La Ligresse resta un instant immobile. Mais cette fausse indifférence fut trahie par un sourcil levé, un frémissement de vibrisses. Sans attendre la permission de continuer, l'Evaylienne enchaîna.

  • J'étais la maîtresse d'un pirate. C'était un vrai tueur. Un pilleur. Un seigneur des mers de l'ouest d'Harkara, qui saignait à blanc les navires marchands qui avaient l'audace de nous croiser. J'étais fascinée par sa sauvagerie indomptable. Il souhaitait m'engrosser, comme on saillit une jument. Et quand il s'est aperçu qu'aucune de mes grossesses ne parvenait à son terme, j'ai découvert son vrai visage. Un homme passionné par la violence, par le sexe, et par l'or. Égoïste, orgueilleux, et sans aucune considération ni pour son équipage, ni pour ses proches. Il prenait, tout. J'étais écœurée. Par ma vie et par moi-même. D'avoir pu croire à ses mensonges. D'avoir espéré bâtir ma vie sur du vent et du sang. Alors je suis partie. Loin. Je me suis engagée dans l'armée et j'y ai gravi les échelons. La suite, tu la connais.

Ashka releva la tête, et, dans ses iris d'émeraude, Kalaar aperçut quelque chose qui lui fendit le cœur.

  • Je ne pourrais jamais comprendre la douleur de ta perte, conclut-elle. Mais je ne connaîtrais jamais le bonheur que tu as pu partager avec tes enfants. Je ne sais pas quel est le pire, finalement.
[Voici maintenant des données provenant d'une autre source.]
(** An entry that is new after the call is a directory made on the way to
    a bucket, or the copy of a walked file at its destination. *)
Lemma engine_adds source_dir w q n :
  w_fs w !! q = None →
  w_fs (copy_or_move_files args env source_dir w).2 !! q = Some n →
  (n = Dir new ∧ ∃ b, q `prefix_of` DEST_DIR ++ [b]) ∨
  (∃ c st data,
     c ∈ os_walk (scanned_fs source_dir w) source_dir ∧
     scanned_fs source_dir w !! c = Some (File st data) ∧
     q = DEST_DIR ++ [strftime_mdY (_ord2ymd (local_ordinal (utc_offset env) (st_mtime st)));
                      basename c] ∧
     n = File st data).
Proof.
  intros Hq Hq'.
  destruct (engine_run args env source_dir w)
    as (o & w' & evs & Hrun & _ & _ & Hadd & H).
  rewrite Hrun in Hq'. cbn [snd] in Hq'.
  destruct (Hadd q) as [Hsame|(_ & Hdir & Hpre)].
  2:{ (* made on the way to the destination root *)
      assert (Hq1 : w_fs w' !! q = Some (Dir new)).
      { destruct (prepare env source_dir w).1 as [files|e].
        - destruct H as (_ & _ & _ & _ & _ & _ & Hinv).
          destruct (inv_old _ _ _ _ _ _ Hinv q _ Hdir)
            as [|(_ & _ & [?|[? _]])]; congruence.
        - destruct H as (_ & -> & _). done. }
      left. split; [congruence|]. exists "". etrans; [exact Hpre|].
      by apply prefix_app_r. }
  rewrite Hq in Hsame.
  destruct (prepare env source_dir w).1 as [files|e].
  - destruct H as (_ & _ & _ & _ & Hfiles & _ & Hinv).
    destruct (inv_new _ _ _ _ _ _ Hinv q Hsame)
      as [E|[[E Hb]|(c & st & data & Hc & Hcf & -> & E)]].
    + congruence.
    + left. split; [congruence|done].
    + right. exists c, st, data. split.
      { rewrite Hfiles in Hc.
        by apply list_elem_of_In, filter_In in Hc as [Hc%list_elem_of_In _]. }
      split; [done|]. split; [|congruence].
      unfold dest_of, bucket_of. by rewrite <- app_assoc.
  - destruct H as (_ & E & _). congruence.
Qed.



(** * Failures before the loop *)

(** Property X5.  A single walked file whose modification time cannot be converted to
    a calendar date makes the whole batch fail: the scan raises, nothing
    is transferred, and the outcome is (false, 0, 0, 0). *)
Theorem unconvertible_timestamp_fails_the_batch source_dir w p st data :
  p ∈ os_walk (scanned_fs source_dir w) source_dir →
  scanned_fs source_dir w !! p = Some (File st data) →
  valid_mtime st = false →
  ∃ w' e,
    copy_or_move_files args env source_dir w = (Ok (mkOutcome false 0 0 0), w') ∧
    w_fs w' = scanned_fs source_dir w ∧
    w_events w' = w_events w ++ [Log ERROR (MsgErrorBatch e)].
Proof.
  intros Hw Hp Hbad.
  destruct (engine_run args env source_dir w)
    as (o & w' & evs & Hrun & Hev & _ & _ & H).
  destruct (prepare env source_dir w).1 as [files|e].
  - destruct H as (_ & _ & _ & Hscan & _).
    rewrite forallb_forall in Hscan. specialize (Hscan p).
    unfold scannable in Hscan. rewrite Hp, Hbad in Hscan.
    discriminate Hscan. by apply list_elem_of_In.
  - destruct H as (-> & Hfs & ->). by exists w', e.
Qed.

(** * The counters and the log *)

(** Property X6.  The counters agree with the log.  The number of files processed
    never exceeds the number of candidates, the two are equal exactly when
    the run logged no per-file error, and the
    last record of the log is the summary of the run: the success line
    with the outcome's counters, or the batch error. *)
Theorem counters_agree_with_log source_dir w :
  ∃ o w' evs,
    copy_or_move_files args env source_dir w = (Ok o, w') ∧
    w_events w' = w_events w ++ evs ∧
    (processed_new_files o ≤ total_new_files o)%nat ∧
    (processed_new_files o = total_new_files o ↔ error_paths evs = []) ∧
    (success o = true →
       last evs = Some (Log INFO (MsgSuccess (move args) (processed_new_files o)
                                             (total_size_processed o)))) ∧
    (success o = false →
       ∃ e, (prepare env source_dir w).1 = Raise e ∧
            evs = [Log ERROR (MsgErrorBatch e)]).
Proof.
  rewrite copy_or_move_files_unfold.
  destruct (prepare env source_dir w) as [[files|e] w1] eqn:Hprep; cbn [fst].
  - pose proof (wp_run _ _ _ _ _ (prepare_spec env source_dir w) Hprep)
      as (fs1 & rm & -> & _ & _ & _ & Hfiles).
    destruct (candidates_of_scan env fs1 source_dir) as [Hnd Hok].
    rewrite <- Hfiles in Hnd, Hok.
    set (wa := announce args source_dir (length files) (with_fs fs1 w)).
    assert (Hfa : w_fs wa = fs1) by apply announce_fs.
    destruct (error_paths_announce args source_dir (length files) (with_fs fs1 w))
      as (ann & Hann & Hannerr). fold wa in Hann. cbn [w_events with_fs] in Hann.
    destruct (transfer_loop args env 0 (length files) files 0 0 wa)
      as [r w2] eqn:Hloop.
    assert (Hspec := transfer_loop_spec args env files wa Hnd).
    rewrite Hfa in Hspec. specialize (Hspec Hok).
    apply (wp_run _ _ _ _ _ Hspec) in Hloop as Hres.
    destruct Hres as (p & s & evs & -> & Hev & Hclk & Hcount & _).
    eexists _, _, (ann ++ evs ++ [Log INFO (MsgSuccess (move args) p s)]).
    split; [done|]. cbn [w_events w_clock w_fs add_event].
    split; [by rewrite Hev, Hann, <- !app_assoc|].
    cbn [success total_new_files processed_new_files total_size_processed].
    rewrite !error_paths_app, Hannerr. cbn [error_paths omap error_path app].
    rewrite app_nil_r. split; [lia|]. split.
    { rewrite <- length_zero_iff_nil. lia. }
    split; [|done]. intros _. by rewrite !app_assoc, last_snoc.
  - pose proof (wp_run _ _ _ _ _ (prepare_spec env source_dir w) Hprep)
      as (fs1 & rm & -> & _).
    eexists _, _, [_]. split; [done|]. cbn. split; [done|].
    split; [lia|]. split; [done|]. split; [done|]. intros _. by exists e.
Qed.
La féline fut envahie d'un sentiment qu'elle n'avait pas éprouvé depuis bien des lunes. Mélange étrange de frisson et de chaleur, d'amertume et d'empathie. Si insolite. Si apaisant. Comme une chaude brise soufflant sur un hiver trop tardif.
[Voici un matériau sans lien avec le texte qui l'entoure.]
Lemma edit_mirrors_formatter_witness :
  exists w',
    updateInputField "+41791234567" fresh = Returned w'
    /\ value w' = "+41791234567" /\ flag w' = Some "CH"
    /\ dispatched w' = [EvInput].
Proof.
  destruct (edit_mirrors_formatter "+41791234567" fresh)
    as (w' & Hrun & Hf & _ & Hvalue & Hflag & Hsent & _).
  - vm_compute. discriminate.
  - exists w'. split; [exact Hrun|].
    rewrite Hvalue, Hflag, Hsent, Hf. vm_compute. done.
Defined.

Lemma raw_text_fed_unchanged_witness :
  innerText (after (updateInputField "0791" typed)) = "0791"
  /\ isPristine (after (updateInputField "0791" typed)) = false.
Proof.
  destruct (raw_text_fed_unchanged "0791" typed) as (_ & Htext & Hpristine).
  - right. left. reflexivity.
  - exact (conj Htext Hpristine).
Defined.

Lemma clearing_rearms_pristine_step_witness :
  let w' := run [Edit "" (Some 0); Edit "7" (Some 1)] typed in
  innerText w' = "+7" /\ isPristine w' = false.
Proof.
  destruct (clearing_rearms_pristine_step "7" (Some 0) (Some 1) typed eq_refl)
    as (_ & Htext & Hpristine).
  - discriminate.
  - exact (conj Htext Hpristine).
Defined.

(** ** More on the picker *)

Section PickerMore.

Context {F : Type} `{AsYouType F}.

Implicit Types w : Widget F.
Lemma prefix_append (e b : string) : String.prefix e (e +:+ b) = true.
Proof.
  induction e as [|c e IH]; unfold_append; simpl.
  - by destruct b.
  - destruct (ascii_dec c c); [exact IH | congruence].
Qed.

Lemma includes_prefix (s sub : string) :
  String.prefix sub s = true -> Js.includes s sub = true.
Proof. intros H. destruct s; cbn [Js.includes]; rewrite H; reflexivity. Qed.

Lemma includes_append (a e b : string) : Js.includes (a +:+ e +:+ b) e = true.
Proof.
  induction a as [|c a IH]; unfold_append.
  - apply includes_prefix, prefix_append.
  - cbn [Js.includes]. rewrite IH. apply orb_true_r.
Qed.

Lemma truthy_nonempty (s : string) : Js.truthy s = true <-> s <> EmptyString.
Proof. unfold Js.truthy. by rewrite negb_true_iff, String.eqb_neq. Qed.

Lemma split_lines_nonempty (s : string) : Js.split_lines s <> [].
Proof.
  induction s as [|c s IH]; simpl; [congruence|].
  destruct (Ascii.eqb c "010"); [congruence|].
  destruct (Js.split_lines s); congruence.
Qed.

Lemma split_lines_single (s : string) :
  Forall (fun l => Js.single_line l = true) (Js.split_lines s).
Proof.
  induction s as [|c s IH]; simpl.
  - by constructor.
  - destruct (Ascii.eqb c "010") eqn:Hc.
    + by constructor.
    + destruct (Js.split_lines s) as [|l ls].
      * constructor; [simpl; by rewrite Hc | constructor].
      * inversion IH; subst. constructor; [simpl; by rewrite Hc | assumption].
Qed.

Lemma split_lines_one (s : string) :
  Js.single_line s = true -> Js.split_lines s = [s].
Proof.
  induction s as [|c s IH]; simpl; [reflexivity|].
  intros [Hc Hs]%andb_prop. apply negb_true_iff in Hc.
  rewrite Hc, (IH Hs). reflexivity.
Qed.
(** A property of segments that holds for a fresh segment of a token with
    [Q] and survives the merge of such a token holds for every segment
    of the output. *)
Lemma group_forall gap_ms (Q : token -> Prop) (P : segment -> Prop) :
  (forall t, Q t -> P (new_segment t)) ->
  (forall cur t, P cur -> Q t -> P (extend_segment cur t)) ->
  forall l, Forall Q l -> Forall P (group_tokens_by_speaker l gap_ms).
Proof.
  intros Hnew Hext l. unfold group_tokens_by_speaker.
  induction l as [| t l IH] using rev_ind; intros HQ.
  - constructor.
  - apply Forall_app in HQ. destruct HQ as [HQl HQt].
    inversion HQt as [| ? ? Qt _]; subst.
    specialize (IH HQl). rewrite group_loop_snoc.
    destruct (group_loop gap_ms l) as [segs [cur |]];
      unfold group_finish in *; cbn [fst snd group_step] in *.
    + apply Forall_app in IH. destruct IH as [Hs Hc].
      inversion Hc as [| ? ? Pc _]; subst.
      destruct (speaker_changed cur t || long_pause gap_ms cur t);
        cbn [fst snd]; repeat (apply Forall_app; split);
        auto using Forall_cons, Forall_nil.
    + apply Forall_app. split; auto using Forall_cons, Forall_nil.
Qed.

Lemma token_speaker_nonempty t : token_speaker t <> [].
Proof.
  unfold token_speaker, str_or.
  destruct (tok_speaker t) as [[| c s] |]; discriminate.
Qed.

(** X6: No segment has an empty speaker label: a token whose speaker is absent
    or the empty string counts as speaker [unknown], and a segment made of
    such tokens is labelled [unknown]. *)
Theorem segment_speaker_never_empty (tokens : list token) (gap_ms : Z) :
  Forall (fun seg => seg_speaker seg <> [])
         (group_tokens_by_speaker tokens gap_ms)
  /\ (Forall (fun t => tok_speaker t = None \/ tok_speaker t = Some [])
             tokens ->
      Forall (fun seg => seg_speaker seg = lit "unknown")
             (group_tokens_by_speaker tokens gap_ms)).
Proof.
  split.
  - apply (@group_forall gap_ms (fun _ => True)).
    + intros t _. apply token_speaker_nonempty.
    + intros cur t H _. exact H.
    + apply Forall_forall. auto.
  - apply group_forall.
    + intros t [H | H]; cbn; unfold token_speaker; now rewrite H.
    + intros cur t H _. exact H.
Qed.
Une main caleuse vint se poser sur son épaule. Ashka s'était accroupie près d'elle. Kalaar ne frémit pas à son contact, ni ne le repoussa comme à son habitude. Elle se laissa faire, et, à sa propre surprise, s'y laissa aller.

Dans le secret feutré de leur silence, les deux femmes finirent par s'endormir l'une contre l'autre. Dares et Lok se couchèrent, satisfaites de la scène dont elles avaient été témoins depuis les cieux.